City Civil Engineer Tia Griffin said the wall was leaning about 21/2 feet over the sidewalk. City Operations Division Director Britt Smith said they didn't know what was causing the wall to lean out that far.

"Over the last six months, we've been seeing more movement, and we felt we were to a point that we needed to take this action," Smith said.

The wall at its highest point was 19 feet above the street. Smith said they were going to take it down to 6 feet tall.

"As you're going south on Monroe, once you cross over from the expressway, the wall starts low and goes up," he said. "That low part is 6 feet, and we'll cut it down and keep it at that level. That part didn't appear to be in any danger of falling."

There should be about 100 feet of wall left, Griffin said. She said the wall work will continue through Tuesday and then the cleanup of the area will go on through the rest of the week.

"Behind the wall is rock bluff and we will make sure the rock is stable and if there is anything loose that will be pulled down as well," she said.
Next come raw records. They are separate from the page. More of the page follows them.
(** * myGit: the interactive session loop of [src/index.js]

    The tool is a menu over two collaborators: the [simple-git] command
    surface and the [inquirer] prompt device.  Every handler is a sequence of
    awaited collaborator calls, [console.log] lines, [try]/[catch] blocks and
    [process.exit] calls.  The handlers are embedded as finite interaction
    trees ([Prog]) over the collaborator commands ([Cmd]); a run against an
    arbitrary collaborator ([respond]) yields the trace of calls and printed
    lines, the outcome (returned, thrown, exited) and the collaborator's final
    state.  The embedding follows the looping [main] and its handlers; the
    earlier single-pass [main] that the source file also carries is embedded
    apart, in [Legacy]. *)

From Stdlib Require Import String List ZArith Bool Arith Lia DecimalString.
Import ListNotations.
Local Open Scope string_scope.

(** ** Values exchanged with the collaborators *)

(** A rejected promise or thrown [Error]: the fields the code reads. *)
Record Err : Type := mkErr {
  message : string;
  stderr : option string;
  isTtyError : bool
}.

(** [new Error(msg)] *)
Definition Error (msg : string) : Err :=
  {| message := msg; stderr := None; isTtyError := false |}.

Record RemoteRefs : Type := mkRefs { fetch : string; push : string }.
Record Remote : Type := mkRemote { name : string; refs : RemoteRefs }.

Module Branch.
(** Result of [git.branch()] and [git.branchLocal()]. *)
Record t : Type := mk { current : string; all : list string }.
End Branch.

Module Status.
(** Result of [git.status()]. *)
Record t : Type := mk {
  current : string;
  tracking : option string;
  ahead : nat;
  behind : nat;
  modified : list string;
  not_added : list string;
  staged : list string
}.
End Status.

Record PullSummary : Type :=
  mkSummary { changes : nat; insertions : nat; deletions : nat }.
Record PullResult : Type := mkPull { summary : PullSummary }.

(** ** JavaScript operators used by the handlers *)

(** Truthiness of a value that is a string or [undefined]/[null]. *)
Definition truthy (v : option string) : bool :=
  match v with
  | Some s => negb (s =? "")
  | None => false
  end.

(** [a || b] on such values. *)
Definition js_or (a b : option string) : option string :=
  if truthy a then a else b.

(** [x?.name] *)
Definition opt_name (r : option Remote) : option string := option_map name r.

(** A value interpolated in a template literal. *)
Definition interpolate (v : option string) : string :=
  match v with
  | Some s => s
  | None => "undefined"
  end.

(** A number interpolated in a template literal. *)
Definition show_nat (n : nat) : string := NilEmpty.string_of_uint (Nat.to_uint n).

(** ** Menu labels *)

Module ACTIONS.
Definition STATUS := "查看状态 (git status)".
Definition COMMIT_PUSH := "提交代码 (add. && commit && pull && push)".
Definition PULL := "拉取代码 (git pull)".
Definition PUSH := "推送代码 (git push)".
Definition BRANCH_MANAGE := "分支管理 (查看/切换分支)".
Definition MERGE := "合并分支".
Definition REMOTE_MANAGE := "远程仓库管理".
Definition EXIT := "退出".
End ACTIONS.

Module REMOTE_ACTIONS.
Definition ADD := "添加远程仓库".
Definition UPDATE := "修改远程仓库地址".
Definition DELETE := "删除远程仓库".
Definition BACK := "返回".
End REMOTE_ACTIONS.

(** ** Commands of the two collaborators *)

(** The only validator the code passes to a prompt:
    [(input) => input.trim().length > 0 || complaint]. *)
Inductive Validator : Type := NonBlank (complaint : string).

Inductive Question : Type :=
| QInput (qname qmessage : string) (default : option string) (validate : option Validator)
| QList (qname qmessage : string) (choices : list string) (default : option string)
| QConfirm (qname qmessage : string) (default : bool).

Inductive Cmd : Type :=
| GitCheckIsRepo
| GitBranch
| GitBranchLocal
| GitGetRemotes (verbose : bool)
| GitStatus
| GitAdd (files : string)
| GitCommit (msg : string)
| GitPull
| GitPush (remote : option string) (branch : string)
| GitCheckout (branch : string)
| GitMerge (options : list string)
| GitAddRemote (remoteName remoteRepo : string)
| GitRemote (options : list string)
| GitRemoveRemote (remoteName : string)
| Prompt (questions : list Question).

(** The answer to one question, and the answers object of a prompt. *)
Definition answer (q : Question) : Type :=
  match q with
  | QConfirm _ _ _ => bool
  | _ => string
  end.

Fixpoint answers (qs : list Question) : Type :=
  match qs with
  | [] => unit
  | q :: qs' => (answer q * answers qs')%type
  end.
Griffin noted that because of the work on the wall, a public alley way, East Cedar Way, is closed between Dunklin and the top of the hill next to the wall. She said Cedar Way can still be accessed if residents go back down to Madison Street by River City Florist and Central Dairy, where it comes out. A determination will be made in the near future whether this section of the way will be reopened to traffic.
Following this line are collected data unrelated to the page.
(** * Google Kubernetes Engine operators

    A shallow embedding of
    [airflow/providers/google/cloud/operators/kubernetes_engine.py]:
    the three operators [GKEDeleteClusterOperator],
    [GKECreateClusterOperator] and [GKEStartPodOperator], written as
    state-and-exception passing functions over a trace of observable
    effects, followed by the properties of the design document that
    concern them.

    Python objects are dynamically typed, so operator attributes hold
    [pyval]s; dictionaries ([body], [event], [kwargs]) are finite maps
    with string keys. *)

From stdpp Require Import gmap strings list fin_maps.
From Stdlib Require Import ZArith.

#[local] Set Warnings "-register-all".
#[local] Open Scope string_scope.

(** ** Python values *)

Inductive pyval : Type :=
| PNone
| PBool (b : bool)
| PInt (z : Z)
| PStr (s : string)
| PList (l : list pyval)
| PDict (m : gmap string pyval).

(** [bool(v)]: None, False, 0, the empty string and empty containers
    are falsy. *)
Definition truthy (v : pyval) : bool :=
  match v with
  | PNone => false
  | PBool b => b
  | PInt z => negb (Z.eqb z 0)
  | PStr s => negb (String.eqb s "")
  | PList l => match l with [] => false | _ :: _ => true end
  | PDict m => negb (Nat.eqb (size m) 0)
  end.

(** [v is None] *)
Definition is_None (v : pyval) : bool :=
  match v with PNone => true | _ => false end.

(** [all([...])] and [any([...])] *)
Definition py_all (l : list pyval) : bool := forallb truthy l.
Definition py_any (l : list pyval) : bool := existsb truthy l.

(** [v in (s1, ..., sn)] for a tuple of string literals: membership
    compares with [==], and only a string equals a string. *)
Definition str_in (v : pyval) (options : list string) : bool :=
  match v with
  | PStr s => existsb (String.eqb s) options
  | _ => false
  end.

(** ** Messages of [google.cloud.container_v1.types] *)

Module Operation.
Record t := mk { name : string; self_link : string; target_link : string }.
End Operation.

Module Cluster.
(** The fields of the [Cluster] message this file reads.  A message
    field that was never set reads as the default of its type.
    [node_config] holds the fields set in the nested [NodeConfig]
    message, which is falsy exactly when none is set.
    [private_endpoint] is [private_cluster_config.private_endpoint]
    and [cluster_ca_certificate] is
    [master_auth.cluster_ca_certificate]. *)
Record t := mk {
  name : string;
  initial_node_count : Z;
  node_config : gmap string pyval;
  node_pools : list pyval;
  zone : string;
  instance_group_urls : list string;
  endpoint : string;
  private_endpoint : string;
  cluster_ca_certificate : string;
  self_link : string
}.

(** [getattr(cluster, field_name, default_value)] for the top-level
    fields above. *)
Definition getattr (c : t) (field_name : string) (default_value : pyval) : pyval :=
  match field_name with
  | "name" => PStr (name c)
  | "initial_node_count" => PInt (initial_node_count c)
  | "node_config" => PDict (node_config c)
  | "node_pools" => PList (node_pools c)
  | "zone" => PStr (zone c)
  | "instance_group_urls" => PList (PStr <$> instance_group_urls c)
  | "endpoint" => PStr (endpoint c)
  | "self_link" => PStr (self_link c)
  | _ => default_value
  end.
End Cluster.

(** [body: dict | Cluster] *)
Inductive body_t : Type :=
| BodyDict (d : gmap string pyval)
| BodyCluster (c : Cluster.t).

(** ** Hooks, triggers and exceptions *)

(** [GKEHook(gcp_conn_id=..., location=..., impersonation_chain=...)] *)
Module GKEHookArgs.
Record t := mk { gcp_conn_id : pyval; location : pyval; impersonation_chain : pyval }.
End GKEHookArgs.

(** [GKEPodHook(gcp_conn_id=..., cluster_url=..., ssl_ca_cert=...,
    impersonation_chain=...)]: the pod session. *)
Module GKEPodHook.
Record t := mk {
  gcp_conn_id : pyval;
  cluster_url : pyval;
  ssl_ca_cert : pyval;
  impersonation_chain : pyval
}.
End GKEPodHook.

(** The keyword arguments [GKEOperationTrigger] is built with. *)
Module GKEOperationTrigger.
Record t := mk {
  operation_name : string;
  project_id : pyval;
  location : pyval;
  gcp_conn_id : pyval;
  impersonation_chain : pyval;
  poll_interval : pyval
}.
End GKEOperationTrigger.

(** The keyword arguments [GKEStartPodTrigger] is built with. *)
Module GKEStartPodTrigger.
Record t := mk {
  pod_name : string;
  pod_namespace : string;
  trigger_start_time : Z;
  cluster_url : pyval;
  ssl_ca_cert : pyval;
  get_logs : pyval;
  startup_timeout : pyval;
  cluster_context : pyval;
  poll_interval : pyval;
  in_cluster : pyval;
  base_container_name : pyval;
  on_finish_action : pyval;
  gcp_conn_id : pyval;
  impersonation_chain : pyval
}.
End GKEStartPodTrigger.

Inductive trigger : Type :=
| OperationTrigger (t : GKEOperationTrigger.t)
| StartPodTrigger (t : GKEStartPodTrigger.t).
City staff plan to stabilize the area until the city can afford to reconstruct the Monroe Street corridor, which could cost approximately $3 million with the design process costing an estimated $300,000, Public Works Director Matt Morasch said during last week's Jefferson City Public Works and Planning Committee meeting.
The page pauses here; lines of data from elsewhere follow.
(** * WebSocket connection manager (backend/internal/websocket/manager.go)

    A shallow embedding of the Go connection manager: the [Manager]'s two
    maps, the [Client] objects they point to, the buffered [Send] channel
    of every client with Go's panics on misuse of a closed channel, and
    the dispatch / registration / reader functions. *)

From Stdlib Require Import ZArith String Ascii List DecimalString.
From stdpp Require Import base option gmap strings list fin_maps.

Local Open Scope string_scope.
#[local] Set Warnings "-register-all".

(** ** time.Time, as far as the manager looks at it *)

(** A reading of [time.Now()]: the civil fields that [Format] prints and
    the value of [UnixNano()]. *)
Record Time := mkTime {
  year : Z;
  month : N;
  day : N;
  hour : N;
  minute : N;
  second : N;
  unixNano : Z
}.

Fixpoint zeros (n : nat) : string :=
  match n with
  | O => ""
  | S n' => String "0" (zeros n')
  end.

(** [appendInt] of package time: decimal digits, zero-padded to [width],
    with a leading minus sign for a negative value. *)
Definition appendInt (x : Z) (width : nat) : string :=
  let digits := NilEmpty.string_of_uint (N.to_uint (Z.to_N (Z.abs x))) in
  let padded := zeros (width - String.length digits) +:+ digits in
  if (x <? 0)%Z then String "-" padded else padded.

(** [t.Format("20060102150405")]. *)
Definition Format (t : Time) : string :=
  appendInt (year t) 4 +:+ appendInt (Z.of_N (month t)) 2 +:+
  appendInt (Z.of_N (day t)) 2 +:+ appendInt (Z.of_N (hour t)) 2 +:+
  appendInt (Z.of_N (minute t)) 2 +:+ appendInt (Z.of_N (second t)) 2.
The committee discussed last December improving Monroe Street between U.S. 50 and Woodlawn Avenue as part of the Historic Southside/Old Munichburg District and Neighborhood Plan, proposed by Capital Region Medical Center and adopted by the city last July.

Improvements include widening the street to allow two-way traffic, repairing the retaining wall and old stormwater infrastructure and replacing the traffic signal at the intersection of Monroe and Dunklin streets.